The Contract Multiplier
The price change alone is never the dollar answer. It has to pass through the contract multiplier, a fixed dollar value the exchange assigns to each unit of price movement per product.
- Contract multiplier: the dollars that one full unit of price movement is worth on one contract. It is set per product and does not change from trade to trade.
- Grain basis (corn): a standard corn contract covers 5,000 bushels, quoted in cents per bushel. A 1-cent-per-bushel move is therefore worth $50 per contract (5,000 bushels times one cent). These examples use that $50-per-cent figure so the arithmetic stays clean.
- Financial basis (E-mini S&P 500): this stock-index contract is $50 times the index, so a 1.00 index-point move is worth $50 per contract. The mechanic is identical to grain; only the label on the "unit" changes, a bushel-cent versus an index point.
Note: never assume the multiplier. It is given per product, or you are handed a dollar-per-point or dollar-per-cent figure directly. Do the price subtraction first, then multiply by the stated multiplier, then by the number of contracts.
Exam Tip: Gotchas
- A price change is not dollars until you multiply by the multiplier. A "15-cent move" is not "$15" of profit; it is 15 times the contract multiplier times the number of contracts. Forgetting the multiplier, or using the wrong one, is the most common gross-profit error.

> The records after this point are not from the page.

(** C5.  [joinSession] on a reachable registry.  The checks come in the
    order: unknown code, session full (eight players), connection already
    in a session.  A rejected call leaves the registry as it was.  An
    accepted call appends one player with [isHost = false] to the session,
    stamps [lastActivity] and maps the connection to the session.  No
    session ever has more than eight players. *)
Theorem C5_join_checks svc sock code nm now rnd :
  reachable svc ->
  let out := joinSession svc sock code nm now rnd in
  (hostCodes svc !! code = None ->
   out = (svc, JoinError "Invalid session code")) /\
  (forall sid, hostCodes svc !! code = Some sid ->
     is_Some (sessions svc !! sid)) /\
  (forall sid s,
     hostCodes svc !! code = Some sid ->
     sessions svc !! sid = Some s ->
     (8 <= length (players s))%nat ->
     out = (svc, JoinError "Session is full")) /\
  (forall sid s,
     hostCodes svc !! code = Some sid ->
     sessions svc !! sid = Some s ->
     (length (players s) < 8)%nat ->
     is_Some (playerSessions svc !! sock) ->
     out = (svc, JoinError "Player already in a session")) /\
  (forall sid s,
     hostCodes svc !! code = Some sid ->
     sessions svc !! sid = Some s ->
     (length (players s) < 8)%nat ->
     playerSessions svc !! sock = None ->
     exists player s',
       out.2 = JoinOk s' /\
       sessions out.1 !! sid = Some s' /\
       players s' = players s ++ [player] /\
       isHost player = false /\
       socketId player = sock /\
       name player = nm /\
       lastActivity s' = now /\
       playerSessions out.1 = <[sock := sid]> (playerSessions svc) /\
       hostCodes out.1 = hostCodes svc /\
       (forall sid', sid' ≠ sid ->
          sessions out.1 !! sid' = sessions svc !! sid')) /\
  (forall e, out.2 = JoinError e -> out.1 = svc) /\
  (forall sid s,
     sessions out.1 !! sid = Some s -> (length (players s) <= 8)%nat).
Proof.
  intros Hreach out. pose proof (reachable_registryInv svc Hreach) as Hinv.
  split; [apply joinSession_unknown|].
  split.
  { intros sid H. destruct (inv_codes svc Hinv code sid H) as (s & -> & _).
    done. }
  split.
  { intros sid s Hc Hs Hlen.
    destruct (inv_capacity svc Hinv sid s Hs) as [Hmax _].
    destruct (inv_id svc Hinv sid s Hs) as [_ Hne].
    eapply joinSession_full; eauto. lia. }
  split.
  { intros sid s Hc Hs Hlen Hmapped.
    destruct (inv_capacity svc Hinv sid s Hs) as [Hmax _].
    destruct (inv_id svc Hinv sid s Hs) as [_ Hne].
    eapply joinSession_already; eauto. lia. }
  split.
  { intros sid s Hc Hs Hlen Hfree.
    destruct (inv_capacity svc Hinv sid s Hs) as [Hmax _].
    destruct (inv_id svc Hinv sid s Hs) as [_ Hne].
    subst out.
    rewrite (joinSession_success svc sock code nm now rnd sid s)
      by (try done; lia).
    eexists _, _. cbn. split; [done|].
    split; [apply lookup_insert_eq|].
    repeat split; try done.
    intros sid' Hne'. by rewrite lookup_insert_ne. }
  split; [apply joinSession_error_unchanged|].
  intros sid s Hs.
  assert (registryInv out.1) as Hinv'
    by (subst out; by apply registryInv_joinSession).
  by apply (inv_capacity _ Hinv' sid s).
Qed.

Lemma joinAs_reachable l svc :
  reachable svc -> reachable (foldl joinAs svc l).
Proof.
  revert svc. induction l as [|k l IH]; intros svc Hsvc; [done|].
  cbn. apply IH. eapply reachable_step; [exact Hsvc|].
  apply step_joinSession.
Qed.

Lemma C5_join_checks_witness :
  joinSession exRegistryJoined "socket-cleo" "NOPE42" "Cleo" 1600 "zz9zz"
  = (exRegistryJoined, JoinError "Invalid session code") /\
  joinSession exRegistryFull "socket-bram" "ABC123" "Bram" 3000 "zz9zz"
  = (exRegistryFull, JoinError "Session is full") /\
  joinSession exRegistryJoined "socket-bram" "ABC123" "Bram" 1600 "zz9zz"
  = (exRegistryJoined, JoinError "Player already in a session") /\
  (exists player s',
     (joinSession exRegistryJoined "socket-cleo" "ABC123" "Cleo" 1600
        "zz9zz").2 = JoinOk s' /\
     players s' = [exAria; exBram; player] /\
     isHost player = false /\
     socketId player = "socket-cleo" /\
     lastActivity s' = 1600%Z).
Proof.
  assert (reachable exRegistry) as Hreach.
  { apply reachable_step with MultiplayerService.init; [constructor|].
    apply step_createSession; [vm_compute; reflexivity|].
    repeat constructor. }
  assert (reachable exRegistryJoined) as Hjoined.
  { apply reachable_step with exRegistry; [exact Hreach|].
    apply step_joinSession. }
  split.
  { apply (C5_join_checks exRegistryJoined "socket-cleo" "NOPE42" "Cleo"
             1600 "zz9zz" Hjoined).
    vm_compute. reflexivity. }
  split.
  { apply (proj1 (proj2 (proj2
             (C5_join_checks exRegistryFull "socket-bram" "ABC123" "Bram"
                3000 "zz9zz" (joinAs_reachable _ _ Hreach))))
             exSessionId exFullSession).
    - vm_compute. reflexivity.
    - vm_compute. reflexivity.
    - vm_compute. lia. }
  split.
  { apply (proj1 (proj2 (proj2 (proj2
             (C5_join_checks exRegistryJoined "socket-bram" "ABC123" "Bram"
                1600 "zz9zz" Hjoined))))
             exSessionId exJoinedSession).
    - vm_compute. reflexivity.
    - vm_compute. reflexivity.
    - vm_compute. lia.
    - exists exSessionId. vm_compute. reflexivity. }
  destruct (C5_join_checks exRegistryJoined "socket-cleo" "ABC123" "Cleo"
              1600 "zz9zz" Hjoined) as (_ & _ & _ & _ & Hok & _).
  destruct (Hok exSessionId exJoinedSession)
    as (player & s' & H1 & _ & H3 & H4 & H5 & _ & H7 & _);
    [vm_compute; reflexivity | vm_compute; reflexivity | vm_compute; lia
    | vm_compute; reflexivity |].
  exists player, s'.
  split; [exact H1|]. split; [exact H3|]. split; [exact H4|].
  split; [exact H5|]. exact H7.
Defined.

End JoinClaims.

(** *** Join codes and letter case *)

Section CodeClaims.
Import SessionPlayer GameSession MultiplayerService.

(** C8, as the code has it.  [joinSession] looks the code up as it is
    typed.  The codes of the registry are six upper-case letters or
    digits, so the join code of a session written in another letter case
    is not a key of the map: the call is rejected with "Invalid session
    code" and changes nothing. *)
Theorem C8_join_codes_are_matched_exactly svc sid s code' sock nm now rnd :
  reachable svc ->
  sessions svc !! sid = Some s ->
  toUpperCase code' = hostCode s ->
  code' ≠ hostCode s ->
  wellFormedCode (hostCode s) /\
  hostCodes svc !! hostCode s = Some sid /\
  hostCodes svc !! code' = None /\
  joinSession svc sock code' nm now rnd
  = (svc, JoinError "Invalid session code").
Proof.
  intros Hreach Hs Hup Hne.
  pose proof (reachable_registryInv svc Hreach) as Hinv.
  pose proof (inv_code_of svc Hinv sid s Hs) as Hcode.
  assert (hostCodes svc !! code' = None) as Hnone.
  { destruct (hostCodes svc !! code') as [sid'|] eqn:Hc; [|done].
    exfalso. apply Hne. rewrite <- Hup. symmetry.
    apply toUpperCase_code.
    by destruct (inv_code_shape svc Hinv code' sid' Hc). }
  split; [by eapply inv_code_shape|]. split; [done|]. split; [done|].
  by apply joinSession_unknown.
Qed.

Worked Long Trade (Single Contract)
A speculator is bullish on corn and buys 1 contract at 420 cents per bushel. Price rises and the speculator sells at 435 to close. Corn multiplier: 1 cent = $50 per contract.
| Step | Action | Figure |
|---|---|---|
| Enter (long) | Buy 1 contract | 420 cents/bushel |
| Exit | Sell 1 contract | 435 cents/bushel |
| Price change | Rose, favorable for a long | +15 cents/bushel |
| Multiplier | 1 cent = $50/contract | times $50 |
| Contracts | Single position | times 1 |
| Gross profit | (435 minus 420) times $50 times 1 | $750 |
- Read-out: the long captured a 15-cent rise, and 15 cents at $50 per cent on one contract is $750 gross. Had corn instead fallen to 405, the long would show (405 minus 420) times $50, a $750 loss, because a long loses when price drops.
- Formula check: 15 times 50 is 750, one contract, so $750. Foots.
Worked Short Trade (Multiple Contracts)
A speculator is bearish on corn and sells 3 contracts at 460 cents per bushel. Price falls and the speculator buys back at 448 to close. A short profits when price falls.
| Step | Action | Figure |
|---|---|---|
| Enter (short) | Sell 3 contracts | 460 cents/bushel |
| Exit | Buy back 3 contracts | 448 cents/bushel |
| Favorable move | Price fell, good for a short | 12 cents/bushel |
| Multiplier | 1 cent = $50/contract | times $50 |
| Contracts | Three-contract position | times 3 |
| Gross profit | (460 minus 448) times $50 times 3 | $1,800 |
- Read-out: the short sold at 460 and covered 12 cents lower at 448, and 12 cents at $50 per cent across 3 contracts is $1,800 gross. Had corn risen to 470 instead, the short would show (460 minus 470) times $50 times 3, a $1,500 loss, because a short loses when price rises.
- Formula check: 12 times 50 is 600 per contract; 600 times 3 is 1,800. Foots.
Exam Tip: Gotchas
- Scale by the number of contracts last, not the price move. The per-unit move (12 cents) and the multiplier ($50) are the same whether it is one contract or three. Multiply them first to get the per-contract result, then multiply by the number of contracts. Applying the contract count to the price change instead is a common slip.